[Your task]
Pick out the lines below that contain the string "specialize" and copy them all.

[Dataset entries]
>>>

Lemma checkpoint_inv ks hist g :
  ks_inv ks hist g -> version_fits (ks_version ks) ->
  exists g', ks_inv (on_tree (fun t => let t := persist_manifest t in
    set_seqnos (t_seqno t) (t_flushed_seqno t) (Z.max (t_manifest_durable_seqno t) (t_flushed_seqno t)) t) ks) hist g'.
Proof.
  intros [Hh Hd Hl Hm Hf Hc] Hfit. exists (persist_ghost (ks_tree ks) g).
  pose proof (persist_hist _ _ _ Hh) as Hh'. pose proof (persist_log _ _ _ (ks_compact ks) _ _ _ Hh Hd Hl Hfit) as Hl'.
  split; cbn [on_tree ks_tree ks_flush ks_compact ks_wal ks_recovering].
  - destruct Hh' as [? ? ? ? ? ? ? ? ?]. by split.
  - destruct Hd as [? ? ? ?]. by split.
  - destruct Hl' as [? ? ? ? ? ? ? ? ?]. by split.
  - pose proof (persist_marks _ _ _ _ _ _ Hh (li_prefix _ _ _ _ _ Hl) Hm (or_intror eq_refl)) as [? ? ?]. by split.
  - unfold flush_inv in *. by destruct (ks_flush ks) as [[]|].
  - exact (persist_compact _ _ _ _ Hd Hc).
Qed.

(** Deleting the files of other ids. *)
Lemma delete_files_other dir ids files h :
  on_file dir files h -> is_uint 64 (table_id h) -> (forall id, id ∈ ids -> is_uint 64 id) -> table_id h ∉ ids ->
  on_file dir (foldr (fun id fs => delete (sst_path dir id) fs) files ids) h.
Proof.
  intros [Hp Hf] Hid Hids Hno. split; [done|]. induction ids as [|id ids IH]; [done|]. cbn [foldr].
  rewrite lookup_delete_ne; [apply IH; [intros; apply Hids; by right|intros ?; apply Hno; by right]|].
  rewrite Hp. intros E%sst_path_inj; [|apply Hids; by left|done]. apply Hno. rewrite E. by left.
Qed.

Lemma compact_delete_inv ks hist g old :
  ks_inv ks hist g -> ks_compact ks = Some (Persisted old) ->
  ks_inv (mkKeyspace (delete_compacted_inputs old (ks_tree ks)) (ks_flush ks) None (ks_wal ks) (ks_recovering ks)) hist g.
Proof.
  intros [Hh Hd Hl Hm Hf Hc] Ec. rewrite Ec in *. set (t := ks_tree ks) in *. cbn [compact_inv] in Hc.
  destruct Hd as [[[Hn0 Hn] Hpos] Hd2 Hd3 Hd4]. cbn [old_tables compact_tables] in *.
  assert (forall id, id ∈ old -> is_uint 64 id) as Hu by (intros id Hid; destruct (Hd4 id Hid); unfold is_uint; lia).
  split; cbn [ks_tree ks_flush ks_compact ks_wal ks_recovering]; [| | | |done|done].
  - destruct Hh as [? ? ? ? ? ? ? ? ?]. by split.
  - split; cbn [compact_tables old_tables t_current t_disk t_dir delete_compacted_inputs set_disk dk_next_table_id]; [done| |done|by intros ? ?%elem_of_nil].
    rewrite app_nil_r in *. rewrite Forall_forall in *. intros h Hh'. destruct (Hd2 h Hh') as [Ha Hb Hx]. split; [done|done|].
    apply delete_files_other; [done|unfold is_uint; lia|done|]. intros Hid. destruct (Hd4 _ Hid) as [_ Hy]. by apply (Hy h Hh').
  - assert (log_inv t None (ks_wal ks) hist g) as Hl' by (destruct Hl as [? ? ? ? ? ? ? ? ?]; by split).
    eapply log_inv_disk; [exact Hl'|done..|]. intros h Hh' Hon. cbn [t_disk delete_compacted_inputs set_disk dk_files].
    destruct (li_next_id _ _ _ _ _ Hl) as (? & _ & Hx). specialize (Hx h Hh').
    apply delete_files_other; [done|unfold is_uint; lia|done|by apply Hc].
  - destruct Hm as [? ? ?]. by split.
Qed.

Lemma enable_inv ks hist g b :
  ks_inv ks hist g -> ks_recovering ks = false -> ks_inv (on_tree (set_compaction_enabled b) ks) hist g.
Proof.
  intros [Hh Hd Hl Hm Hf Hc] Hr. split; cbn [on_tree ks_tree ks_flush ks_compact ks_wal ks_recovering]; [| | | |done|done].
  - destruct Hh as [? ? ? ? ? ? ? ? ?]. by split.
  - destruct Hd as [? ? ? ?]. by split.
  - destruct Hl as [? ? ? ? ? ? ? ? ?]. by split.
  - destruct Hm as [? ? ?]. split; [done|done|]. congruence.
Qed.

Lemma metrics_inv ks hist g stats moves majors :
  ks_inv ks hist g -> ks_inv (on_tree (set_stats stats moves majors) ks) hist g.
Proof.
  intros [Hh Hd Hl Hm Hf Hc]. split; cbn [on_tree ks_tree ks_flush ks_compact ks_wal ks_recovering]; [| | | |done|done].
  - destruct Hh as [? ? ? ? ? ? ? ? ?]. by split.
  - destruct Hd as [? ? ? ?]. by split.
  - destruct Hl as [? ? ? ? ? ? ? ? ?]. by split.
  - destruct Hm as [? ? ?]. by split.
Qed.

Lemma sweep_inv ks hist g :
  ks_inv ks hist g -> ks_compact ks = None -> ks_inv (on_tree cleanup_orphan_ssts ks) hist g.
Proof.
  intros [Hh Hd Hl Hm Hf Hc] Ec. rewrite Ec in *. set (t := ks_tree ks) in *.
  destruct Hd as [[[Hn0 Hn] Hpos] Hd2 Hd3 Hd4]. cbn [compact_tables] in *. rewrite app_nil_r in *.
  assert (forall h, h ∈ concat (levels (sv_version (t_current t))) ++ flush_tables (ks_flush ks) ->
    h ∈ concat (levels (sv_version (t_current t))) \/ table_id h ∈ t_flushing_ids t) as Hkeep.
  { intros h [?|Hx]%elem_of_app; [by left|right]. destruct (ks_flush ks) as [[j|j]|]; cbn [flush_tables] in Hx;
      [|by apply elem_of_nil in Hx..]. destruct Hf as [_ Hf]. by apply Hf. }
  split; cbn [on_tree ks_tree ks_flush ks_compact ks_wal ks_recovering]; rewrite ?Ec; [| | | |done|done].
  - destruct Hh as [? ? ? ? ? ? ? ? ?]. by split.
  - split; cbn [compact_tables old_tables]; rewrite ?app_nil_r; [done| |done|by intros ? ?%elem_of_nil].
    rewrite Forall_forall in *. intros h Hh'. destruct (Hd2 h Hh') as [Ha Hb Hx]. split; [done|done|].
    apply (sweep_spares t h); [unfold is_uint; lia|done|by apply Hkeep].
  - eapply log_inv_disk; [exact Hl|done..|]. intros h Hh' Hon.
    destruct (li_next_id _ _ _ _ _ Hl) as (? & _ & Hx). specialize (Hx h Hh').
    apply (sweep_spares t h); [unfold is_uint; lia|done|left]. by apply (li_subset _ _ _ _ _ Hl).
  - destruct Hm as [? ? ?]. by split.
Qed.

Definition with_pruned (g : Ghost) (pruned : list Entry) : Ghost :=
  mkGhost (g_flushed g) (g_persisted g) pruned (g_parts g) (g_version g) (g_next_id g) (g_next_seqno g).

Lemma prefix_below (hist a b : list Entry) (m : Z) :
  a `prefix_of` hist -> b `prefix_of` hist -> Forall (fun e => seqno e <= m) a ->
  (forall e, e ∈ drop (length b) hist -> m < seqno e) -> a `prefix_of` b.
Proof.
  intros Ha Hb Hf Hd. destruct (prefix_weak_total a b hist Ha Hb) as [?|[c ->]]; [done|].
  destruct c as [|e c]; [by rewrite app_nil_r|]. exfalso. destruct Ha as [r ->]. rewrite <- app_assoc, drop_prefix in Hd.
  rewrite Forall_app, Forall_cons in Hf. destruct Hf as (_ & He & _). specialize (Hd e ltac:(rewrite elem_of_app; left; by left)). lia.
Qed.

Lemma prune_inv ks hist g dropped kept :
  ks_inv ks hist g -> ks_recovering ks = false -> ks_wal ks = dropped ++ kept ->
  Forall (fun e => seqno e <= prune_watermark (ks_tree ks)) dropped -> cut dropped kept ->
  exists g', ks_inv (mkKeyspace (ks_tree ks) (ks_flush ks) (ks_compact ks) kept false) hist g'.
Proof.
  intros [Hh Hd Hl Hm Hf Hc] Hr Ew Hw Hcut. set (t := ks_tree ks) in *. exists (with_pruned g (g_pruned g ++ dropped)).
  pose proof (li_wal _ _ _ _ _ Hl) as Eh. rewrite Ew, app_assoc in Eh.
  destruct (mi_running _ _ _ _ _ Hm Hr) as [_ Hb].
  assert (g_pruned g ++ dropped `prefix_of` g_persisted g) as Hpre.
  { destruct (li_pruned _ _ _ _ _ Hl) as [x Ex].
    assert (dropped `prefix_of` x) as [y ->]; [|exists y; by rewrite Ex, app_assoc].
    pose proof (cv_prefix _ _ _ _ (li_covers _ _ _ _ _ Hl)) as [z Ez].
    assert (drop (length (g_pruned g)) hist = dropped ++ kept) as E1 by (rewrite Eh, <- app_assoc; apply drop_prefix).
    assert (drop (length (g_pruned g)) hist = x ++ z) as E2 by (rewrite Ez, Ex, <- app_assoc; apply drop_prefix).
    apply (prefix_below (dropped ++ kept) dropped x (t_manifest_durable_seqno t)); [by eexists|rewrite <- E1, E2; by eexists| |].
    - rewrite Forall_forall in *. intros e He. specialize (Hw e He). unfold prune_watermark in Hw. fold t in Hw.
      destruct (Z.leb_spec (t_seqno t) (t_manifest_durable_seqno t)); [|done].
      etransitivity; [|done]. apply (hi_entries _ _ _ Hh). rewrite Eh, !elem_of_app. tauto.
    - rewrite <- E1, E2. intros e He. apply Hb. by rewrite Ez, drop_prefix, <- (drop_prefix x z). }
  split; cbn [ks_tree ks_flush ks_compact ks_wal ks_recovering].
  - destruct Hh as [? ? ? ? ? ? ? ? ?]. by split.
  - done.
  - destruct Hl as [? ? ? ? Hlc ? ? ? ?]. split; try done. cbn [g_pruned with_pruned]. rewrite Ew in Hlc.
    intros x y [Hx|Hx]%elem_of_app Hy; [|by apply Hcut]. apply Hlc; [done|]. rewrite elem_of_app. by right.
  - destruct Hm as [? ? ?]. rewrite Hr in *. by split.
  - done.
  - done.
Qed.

<<<

[Exercise solution]
    destruct (li_next_id _ _ _ _ _ Hl) as (? & _ & Hx). specialize (Hx h Hh').
    destruct (li_next_id _ _ _ _ _ Hl) as (? & _ & Hx). specialize (Hx h Hh').
  rewrite Forall_app, Forall_cons in Hf. destruct Hf as (_ & He & _). specialize (Hd e ltac:(rewrite elem_of_app; left; by left)). lia.
    - rewrite Forall_forall in *. intros e He. specialize (Hw e He). unfold prune_watermark in Hw. fold t in Hw.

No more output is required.